Input data
(** The cache has room for [r] more blocks and stays below three quarters of its capacity with them. *)
Record room (r : Z) k : Prop := {
  ro_current : current_size (dataCache k) + r * n <= capacity (dataCache k);
  ro_total : total (blocks k) (cached k) + total (blocks k) (unused k) + r * n < 2 ^ 64;
  ro_utilization : forall size, 0 <= size <= current_size (dataCache k) + r * n ->
    dltb (literal 75 100) (ddiv (of_int size) (of_int (capacity (dataCache k)))) = false;
}.

Lemma cap_size b : cap b = n.
Proof. apply Hsize. Qed.

Lemma blank_fine cl key mode old b :
  blank cl key mode old b -> (forall o, old = Some o -> block_fine n o) -> block_fine n b.
Proof.
  intros (_ & _ & _ & _ & Hu & Hv & Hr & Hl) Hold. split; [|by rewrite Hu|].
  - split; rewrite ?Hv, ?Hu; [|unfold served; rewrite Hl, Hr|constructor].
    + split; [lia|]. apply slen_nonneg.
    + destruct old as [o|]; cbn; [|unfold slen; simpl; lia]. specialize (Hold o eq_refl) as [[_ Hc _] _ _]. unfold served in Hc.
      destruct (DataBlock.local_value o); cbn; [|done]. unfold slen. rewrite length_replicate, cap_size. lia.
  - rewrite Hr. destruct old as [o|]; cbn; [by apply Hold|unfold slen; simpl; lia].
Qed.

(** *** Looking up keeps what is remembered *)

Lemma remembered_at k it b name i :
  cache_ok k -> it ∈ cached k -> blocks k !! it = Some b -> identity b = name ->
  remembered k name i = if covered (DataBlock.updates b) i then served b !! i else None.
Proof.
  intros Hok Hin Hb Hid. unfold remembered. assert (lookup (dataCache k) !! name = Some it) as ->.
  { apply (ok_lookup k Hok). split; [done|]. by exists b. }
  simpl. by rewrite Hb.
Qed.

Lemma remembered_none k name i : lookup (dataCache k) !! name = None -> remembered k name i = None.
Proof. unfold remembered. by intros ->. Qed.

Lemma remembered_some k name it : cache_ok k -> lookup (dataCache k) !! name = Some it ->
  exists b, it ∈ cached k /\ blocks k !! it = Some b /\ identity b = name.
Proof. intros Hok E. apply (ok_lookup k Hok) in E as (Hin & b & Hb & Hid). by exists b. Qed.

(** The block the look-up returned: it was there already, or it is empty. *)
Definition obtained k f m it b : Prop :=
  identity b = file_name f m /\
  ((lookup (dataCache k) !! file_name f m = Some it /\ blocks k !! it = Some b) \/
   (lookup (dataCache k) !! file_name f m = None /\ DataBlock.updates b = [])).

Lemma remembered_found k owner f m it b k' name i :
  cache_ok k -> found k owner it k' -> blocks k' !! it = Some b -> obtained k f m it b ->
  remembered k' name i = remembered k name i.
Proof.
  intros Hok Hfo Hb [Hid Hob]. pose proof (fo_ok _ _ _ _ Hfo) as Hok'.
  destruct (lookup (dataCache k') !! name) as [x|] eqn:E'.
  - destruct (remembered_some k' name x Hok' E') as (bx & Hx & Hbx & Hidx).
    rewrite (remembered_at k' x bx name i Hok' Hx Hbx Hidx). destruct (decide (x = it)) as [->|Hne].
    + assert (bx = b) as -> by congruence. assert (name = file_name f m) as -> by congruence.
      destruct Hob as [[El Hbk]|[El Hu]].
      * unfold remembered. rewrite El. simpl. by rewrite Hbk.
      * rewrite remembered_none, Hu by done. done.
    + rewrite (fo_blocks _ _ _ _ Hfo x Hne) in Hbx. destruct (fo_cached _ _ _ _ Hfo x Hx) as [?|Hxk]; [done|].
      symmetry. by apply (remembered_at k x).
  - rewrite (remembered_none k') by done. destruct (lookup (dataCache k) !! name) as [x|] eqn:E; [|by rewrite remembered_none].
    destruct (remembered_some k name x Hok E) as (bx & Hx & Hbx & Hidx).
    rewrite (remembered_at k x bx name i Hok Hx Hbx Hidx). destruct (list_elem_of_fmap_1 _ _ _ Hx) as (j & -> & Hj).
    destruct (fo_kept _ _ _ _ Hfo j Hj) as [[(bj & Hbj & Hd) _]|[Hin Hbj]].
    + assert (bj = bx) as -> by congruence. unfold DataBlock.dirty in Hd. apply orb_false_iff in Hd as [Hd _]. bool_to_prop.
      by rewrite Hd.
    + assert (lookup (dataCache k') !! name = Some (data j)) by (apply (ok_lookup k' Hok'); split; [done|exists bx; by rewrite Hbj]).
      congruence.
Qed.

Lemma lookup_ready restarts k this f m mode r :
  ready k -> room (r + 1) k -> 0 <= r -> files k !! this = Some f ->
  exists it b k', DataCache.getDataKey restarts this m mode k = (Ret it, k') /\ ready k' /\ room r k' /\ files k' = files k /\
    (forall cl, store cl (world k') = store cl (world k)) /\ it ∈ cached k' /\ blocks k' !! it = Some b /\
    identity b = file_name f m /\ (forall name i, remembered k' name i = remembered k name i) /\
    forall x bx, x ∈ cached k -> blocks k !! x = Some bx -> DataBlock.updates bx <> [] -> x ∈ cached k' /\ blocks k' !! x = Some bx.
Proof.
  intros [Hok Hbl Hq Hw] [Hcur Htot Hut] Hr Hf.
  assert (exists it b k', DataCache.getDataKey restarts this m mode k = (Ret it, k') /\ found k this it k' /\
    blocks k' !! it = Some b /\ block_fine n b /\ obtained k f m it b) as (it & b & k' & E & Hfo & Hb & Hbo & Hob).
  { destruct (lookup (dataCache k) !! file_name f m) as [it|] eqn:El.
    - destruct (getDataKey_hit restarts k this f m mode it Hok Hf El) as (k' & E & Hfo & Hbk).
      destruct (remembered_some k _ it Hok El) as (b & _ & Hb & Hid). exists it, b, k'. rewrite Hbk.
      split_and!; try done; [by apply (Hbl it)|]. split; [done|]. by left.
    - destruct (getDataKey_miss restarts k this f m mode Hok Hf El) as (it & b & old & k' & E & Hfo & Hb & Hbk & Hold);
        rewrite ?Hsize; [nia|lia|nia|]. exists it, b, k'. split_and!; try done.
      + apply (blank_fine _ _ _ old b Hbk). intros o ->. destruct Hold as [?|Hold]; [done|]. by apply (Hbl it).
      + destruct Hbk as (Hc & Hkey & _ & _ & Hu & _). split; [unfold identity; by rewrite Hc, Hkey|]. by right. }
  assert (block_cap (blocks k') it = n) as Hcap by (unfold block_cap; rewrite Hb; apply cap_size).
  exists it, b, k'. destruct (fo_front _ _ _ _ Hfo) as (i & Hi & Hit & _). destruct (fo_env _ _ _ _ Hfo) as (Ew & Eq & _).
  pose proof (fo_current _ _ _ _ Hfo) as Hc'. pose proof (fo_total _ _ _ _ Hfo) as Ht'. rewrite Hcap in *.
  split_and!; try done; try apply Hfo; try apply (fo_store _ _ _ _ Hfo).
  - split; [apply Hfo| |by rewrite Eq|by rewrite Ew]. intros p bp Hp. destruct (decide (p = it)) as [->|Hne]; [by simplify_eq|].
    rewrite (fo_blocks _ _ _ _ Hfo p Hne) in Hp. by apply (Hbl p).
  - rewrite Z.mul_add_distr_r in *. split; rewrite ?(fo_capacity _ _ _ _ Hfo); [lia|lia|]. intros size Hs. apply Hut. lia.
  - unfold cached. destruct (cache (dataCache k')); [done|]. simplify_eq/=. constructor.
  - apply Hob.
  - intros name j. by apply (remembered_found k this f m it b).
  - intros x bx Hx Hbx Hu. destruct (list_elem_of_fmap_1 _ _ _ Hx) as (j & -> & Hj).
    destruct (fo_kept _ _ _ _ Hfo j Hj) as [[(b0 & Hb0 & Hd) _]|[Hin Hsame]]; [|split; [done|by rewrite Hsame]].
    assert (b0 = bx) as -> by congruence. unfold DataBlock.dirty in Hd. by rewrite bool_decide_eq_false_2 in Hd.
Qed.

What you should do
Extract, exactly, the lines above that begin at the line containing "- apply Hob." and end at the final line of the records; add no other text.

Answer for this exercise
  - apply Hob.
  - intros name j. by apply (remembered_found k this f m it b).
  - intros x bx Hx Hbx Hu. destruct (list_elem_of_fmap_1 _ _ _ Hx) as (j & -> & Hj).
    destruct (fo_kept _ _ _ _ Hfo j Hj) as [[(b0 & Hb0 & Hd) _]|[Hin Hsame]]; [|split; [done|by rewrite Hsame]].
    assert (b0 = bx) as -> by congruence. unfold DataBlock.dirty in Hd. by rewrite bool_decide_eq_false_2 in Hd.
Qed.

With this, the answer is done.